Поэзия, так много сделавшая в этом направлении на рубеже прошлых веков, тоже предлагает свои реконструкции. Однако сейчас она не столько пытается создать русский миф, сколько обращается к попытке выстроить универсальное мифопоэтическое (амбициозный проект Вадима Месяца «Норумбега»). Или, напротив, выделить, через увеличительное стекло разглядеть тонкие различия, если обратиться к замечательному опыту Сергея Стратановского — книге «Оживление бубна», которая, по определению самого автора, «задумана как собрание откликов на мифы и фольклор народов России: финно-угорских, тюркских, монгольских, палеоазиатских. Принцип ее композиции — географический: с запада на восток, от карел до нивхов. <…> Вообще, одна из задач этой книги — дать свое видение “континент-океана”, называемого Россией»[37].
Быть может, все так и будет тянуться, и массовое российское сознание, жаждущее релаксационного трипа в мифическое прошлое, будет удовлетворяться небогатой наличностью.

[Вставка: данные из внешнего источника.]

Lemma sentence_loop_stripped (max_length : Z) (pieces : list str) :
  forall st,
  Forall stripped (fst st) ->
  Forall stripped (fst (sentence_loop max_length pieces st)).
Proof.
  induction pieces as [|s|s sep rest IH] using list_ind2; intros st H.
  - exact H.
  - apply sentence_step_stripped, H.
  - cbn [sentence_loop]. apply IH, sentence_step_stripped, H.
Qed.

(** The chunks of a text longer than the limit are trimmed: none begins
    or ends with whitespace, [strip] leaves each as it is. *)
Theorem long_text_chunks_are_trimmed (text : str) (max_length : Z) :
  max_length < len text ->
  Forall (fun chunk => strip chunk = chunk)
    (split_text_into_chunks text max_length).
Proof.
  intros Hlong. unfold split_text_into_chunks.
  apply Z.leb_gt in Hlong. rewrite Hlong.
  pose proof (sentence_loop_stripped max_length (re_split text) ([], [])
                (Forall_nil _)) as H.
  destruct (sentence_loop max_length (re_split text) ([], []))
    as [chunks current].
  cbn [fst] in H.
  pose proof (append_stripped_stripped chunks current H) as Hall.
  rewrite Forall_forall in Hall.
  apply Forall_forall. intros c Hin. apply filter_In in Hin.
  apply stripped_fixed, Hall, Hin.
Qed.

Lemma long_text_chunks_are_trimmed_witness :
  Forall (fun chunk => strip chunk = chunk)
    (split_text_into_chunks
       (of_string "hello world. this is a test! ok") 12).
Proof.
  apply long_text_chunks_are_trimmed. vm_compute. reflexivity.
Defined.

(** *** Blank and solid texts *)

Lemma strip_head (s : str) :
  match strip s with
  | [] => True
  | c :: _ => isspace c = false
  end.
Proof.
  pose proof (lstrip_head (strip s)) as H.
  assert (E : lstrip (strip s) = strip s)
    by (unfold strip; apply lstrip_rstrip_lstrip).
  rewrite E in H. exact H.
Qed.

Lemma solid_stripped_nonempty (c : str) :
  strip c = c -> c <> [] -> solid c <> [].
Proof.
  intros Hs Hne. pose proof (strip_head c) as Hh. rewrite Hs in Hh.
  destruct c as [|c0 c']; [congruence|].
  cbn [solid filter]. rewrite Hh. discriminate.
Qed.

(** A text longer than the limit and made of whitespace only, of any
    kind, yields no chunk at all. *)
Theorem whitespace_only_text_gives_no_chunk (text : str) (max_length : Z) :
  Forall (fun c => isspace c = true) text -> max_length < len text ->
  split_text_into_chunks text max_length = [].
Proof.
  intros Hws Hlong.
  pose proof (chunks_keep_characters text max_length) as Hsolid.
  rewrite (solid_whitespace text Hws) in Hsolid.
  pose proof (long_text_chunks_are_trimmed text max_length Hlong) as Htrim.
  pose proof (long_text_chunks_well_formed text max_length Hlong) as Hwf.
  destruct (split_text_into_chunks text max_length) as [|c l];
    [reflexivity | exfalso].
  inversion Htrim as [|? ? Hc _]; subst.
  inversion Hwf as [|? ? [Hne _] _]; subst.
  apply (solid_stripped_nonempty c Hc Hne).
  cbn [concat] in Hsolid. rewrite solid_app in Hsolid.
  apply app_eq_nil in Hsolid. apply Hsolid.
Qed.

Lemma whitespace_only_text_gives_no_chunk_witness :
  split_text_into_chunks [space; newline; 9%N; space] 3 = [].
Proof.
  apply whitespace_only_text_gives_no_chunk.
  - repeat constructor.
  - vm_compute. reflexivity.
Defined.

Lemma blank_solid (text : str) : blank text = false -> solid text <> [].
Proof.
  unfold blank. intros H. apply orb_false_elim in H. destruct H as [_ H].
  apply negb_false_iff in H. rewrite <- solid_strip.
  apply solid_stripped_nonempty; [apply strip_idempotent|].
  apply truthy_true, H.
Qed.

(** A text that is not blank always yields at least one chunk, for every
    limit: the texts the handlers let through never leave the pipeline
    with an empty list of chunks. *)
Theorem text_that_is_not_blank_gives_a_chunk (text : str) (max_length : Z) :
  blank text = false ->
  split_text_into_chunks text max_length <> [].
Proof.
  intros Hb Hnil.
  pose proof (chunks_keep_characters text max_length) as H.
  rewrite Hnil in H. cbn in H.
  apply (blank_solid text Hb). symmetry. exact H.
Qed.

Lemma text_that_is_not_blank_gives_a_chunk_witness :
  split_text_into_chunks (of_string " a ") 2 <> [].
Proof.
  apply text_that_is_not_blank_gives_a_chunk. vm_compute. reflexivity.
Defined.

(** *** One word longer than the limit *)

Lemma re_split_no_separator (s : str) :
  Forall (fun c => is_sep c = false) s -> re_split s = [s].
Proof.
  induction 1 as [|c s Hc _ IH]; [reflexivity|].
  cbn [re_split]. rewrite IH, Hc. reflexivity.
Qed.

(** A text that is one unbroken word, with no whitespace and no sentence
    terminator, and longer than the limit, is returned whole as the one
    chunk: a word is never cut. *)
Theorem single_long_word_is_one_chunk (text : str) (max_length : Z) :
  Forall (fun c => isspace c = false) text ->
  Forall (fun c => is_sep c = false) text ->
  0 <= max_length -> max_length < len text ->
  split_text_into_chunks text max_length = [text].
Proof.
  intros Hns Hnsep Hpos Hlong.
  assert (Hne : text <> []).
  { intros ->. cbn in Hlong. lia. }
  assert (Hw : word text) by (split; assumption).
  unfold split_text_into_chunks.
  pose proof Hlong as Hlong'. apply Z.leb_gt in Hlong'. rewrite Hlong'.
  rewrite (re_split_no_separator text Hnsep). cbn [sentence_loop].
  unfold sentence_step. rewrite app_nil_r, len_nil, Z.add_0_l, Hlong'.
  pose proof Hlong as Hlt. apply Z.ltb_lt in Hlt. rewrite Hlt.
  rewrite (split_word text Hw). cbn [fold_left append_stripped truthy].
  unfold word_step. rewrite len_nil, Z.add_0_l.
  assert (Hno : (len text + 1 <=? max_length) = false)
    by (apply Z.leb_gt; lia).
  rewrite Hno. cbn [append_stripped truthy].
  destruct text as [|c t]; [congruence|].
  unfold append_stripped. cbn [truthy app].
  rewrite (strip_nospace (c :: t) Hns). reflexivity.
Qed.

Lemma single_long_word_is_one_chunk_witness :
  split_text_into_chunks (of_string "abcdefgh") 3 = [of_string "abcdefgh"].
Proof.
  apply single_long_word_is_one_chunk.
  - repeat constructor.
  - repeat constructor.
  - lia.
  - vm_compute. reflexivity.
Defined.

(* ================================================================== *)
(** ** The pipeline: runs in which no call fails *)
(* ================================================================== *)

Section Calm.
Variable bytes : Z.

Lemma calmly_ret {A} (a : A) (Q : A -> list event -> Prop) :
  Q a [] -> calmly bytes (ret a) Q.
Proof.
  intros HQ s Ho Hb. exists a, s, [].
  repeat split; try assumption. apply extends_refl.
Qed.

Lemma calmly_bind {A B} (m : M A) (k : A -> M B)
    (Q1 : A -> list event -> Prop) (Q : B -> list event -> Prop) :
  calmly bytes m Q1 ->
  (forall a e1, Q1 a e1 -> calmly bytes (k a) (fun b e2 => Q b (e1 ++ e2))) ->
  calmly bytes (bind m k) Q.
Proof.
  intros Hm Hk s Ho Hb.
  destruct (Hm s Ho Hb) as (a & s1 & e1 & E1 & Ho1 & Hb1 & X1 & HQ1).
  destruct (Hk a e1 HQ1 s1 Ho1 Hb1) as (b & s2 & e2 & E2 & Ho2 & Hb2 & X2 & HQ).
  exists b, s2, (e1 ++ e2). rewrite bind_run, E1.
  repeat split; try assumption. eapply extends_trans; eassumption.
Qed.

Lemma calmly_weaken {A} (m : M A) (Q1 Q : A -> list event -> Prop) :
  calmly bytes m Q1 -> (forall a evs, Q1 a evs -> Q a evs) ->
  calmly bytes m Q.
Proof.
  intros Hm HQ s Ho Hb.
  destruct (Hm s Ho Hb) as (a & s1 & e1 & E1 & Ho1 & Hb1 & X1 & HQ1).
  exists a, s1, e1. repeat split; try assumption. apply HQ, HQ1.
Qed.

Lemma calmly_try_except {A} (m : M A) (h : exn -> M A)
    (Q : A -> list event -> Prop) :
  calmly bytes m Q -> calmly bytes (try_except m h) Q.
Proof.
  intros Hm s Ho Hb.
  destruct (Hm s Ho Hb) as (a & s1 & e1 & E1 & Ho1 & Hb1 & X1 & HQ1).
  exists a, s1, e1. rewrite try_except_run, E1. repeat split; assumption.
Qed.

Lemma calmly_call (ev : event) :
  calmly bytes (call ev) (fun _ evs => evs = [ev]).
Proof.
  intros s Ho Hb. exists tt, (record ev s), [ev].
  unfold call, outcome, bind. cbn [outcomes record]. rewrite Ho.
  repeat split; assumption.
Qed.

Lemma calmly_log (l : level) :
  calmly bytes (log l) (fun _ evs => evs = [logger l]).
Proof.
  intros s Ho Hb. exists tt, (record (logger l) s), [logger l].
  repeat split; assumption.
Qed.

Lemma calmly_safe_edit_message (chat mid : Z) (text : message) :
  calmly bytes (_safe_edit_message chat mid text)
    (fun _ evs => evs = [edit_message_text text chat mid]).
Proof. unfold _safe_edit_message. apply calmly_try_except, calmly_call. Qed.

Lemma calmly_bot_send_message (chat : Z) (m : message) :
  calmly bytes (bot_send_message chat m)
    (fun _ evs => evs = [send_message chat m]).
Proof.
  intros s Ho Hb.
  exists (next_mid s), (set_next_mid (next_mid s + 1) (record (send_message chat m) s)),
    [send_message chat m].
  unfold bot_send_message, call, outcome, bind. cbn [outcomes record].
  rewrite Ho. repeat split; assumption.
Qed.

Lemma calmly_new_temp_file (sfx : suffix) :
  calmly bytes (new_temp_file sfx)
    (fun f evs => evs = [NamedTemporaryFile f sfx]).
Proof.
  intros s Ho Hb. unfold new_temp_file, mktemp, outcome, bind. rewrite Ho.
  do 3 eexists. split; [reflexivity|]. repeat split; assumption.
Qed.

Lemma calmly_from_mp3 (f : path) :
  calmly bytes (AudioSegment_from_mp3 f)
    (fun a evs => sources a = [f] /\ evs = [from_mp3 f]).
Proof.
  unfold AudioSegment_from_mp3.
  eapply calmly_bind; [apply calmly_call | intros _ e1 ->].
  apply calmly_ret. split; reflexivity.
Qed.

Lemma calmly_speedup (a : audio) (sp : speed) :
  calmly bytes (audio_speedup a sp)
    (fun a' evs => sources a' = sources a /\ evs = [speedup a sp]).
Proof.
  unfold audio_speedup.
  eapply calmly_bind; [apply calmly_call | intros _ e1 ->].
  apply calmly_ret. split; reflexivity.
Qed.

Lemma calmly_getsize (f : path) :
  calmly bytes (os_path_getsize f)
    (fun z evs => z = bytes /\ evs = [getsize f]).
Proof.
  intros s Ho Hb. exists bytes, (record (getsize f) s), [getsize f].
  unfold os_path_getsize, call, outcome, bind. cbn [outcomes record].
  rewrite Ho. cbn [encoded_bytes record]. rewrite Hb.
  repeat split; assumption.
Qed.

End Calm.

Lemma synthesized_app (a b : list event) :
  synthesized (a ++ b) = synthesized a ++ synthesized b.
Proof. apply flat_map_app. Qed.

Lemma exported_app (a b : list event) :
  exported (a ++ b) = exported a ++ exported b.
Proof. apply flat_map_app. Qed.

Lemma sent_app (a b : list event) : sent (a ++ b) = sent a ++ sent b.
Proof. apply flat_map_app. Qed.

Lemma progress_app (a b : list event) :
  progress (a ++ b) = progress a ++ progress b.
Proof. apply flat_map_app. Qed.

Lemma no_job_call (evs : list event) :
  existsb is_job_call evs = false ->
  synthesized evs = [] /\ exported evs = [] /\ sent evs = []
  /\ progress evs = [].
Proof.
  induction evs as [|ev evs IH]; [repeat split|].
  cbn [existsb]. intros H. apply orb_false_elim in H. destruct H as [Hev H].
  destruct (IH H) as (H1 & H2 & H3 & H4).
  change (ev :: evs) with ([ev] ++ evs).
  rewrite synthesized_app, exported_app, sent_app, progress_app.
  rewrite H1, H2, H3, H4, !app_nil_r.
  destruct ev; try discriminate Hev; repeat split.
Qed.

(** Rewriting of the four lists over a trace put together by [++]. *)
Ltac lists_of_calls :=
  rewrite ?synthesized_app, ?exported_app, ?sent_app, ?progress_app;
  cbn [synthesized exported sent progress flat_map app].

Section CalmJob.
Variable bytes : Z.

Lemma calmly_ret_eq {A} (a : A) :
  calmly bytes (ret a) (fun a' evs => a' = a /\ evs = []).
Proof. apply calmly_ret. split; reflexivity. Qed.

Lemma calmly_reset :
  calmly bytes reset_temp_files (fun _ evs => evs = []).
Proof.
  intros s Ho Hb. exists tt, (set_temp_files [] s), [].
  repeat split; try assumption. apply extends_same. reflexivity.
Qed.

А быть может, это лишь подготовка почвы, залечивание поврежденного плодоносного слоя. Тогда мы еще можем надеяться на появление новаторского и одновременно доступного массовому читателю текста с реконстуированной, частично выдуманной, но узнаваемой этнографией и мощным национальным посылом — как это случилось, скажем, с толкиеновской эпопеей в Британии или йейтсовскими «Кельтскими сумерками». В таком случае возникновение «русского мифоэпоса» станет одновременно и лекарством, и симптомом выздоровления, косвенным признаком душевного здоровья нации — и способом осознания себя именно как целостности.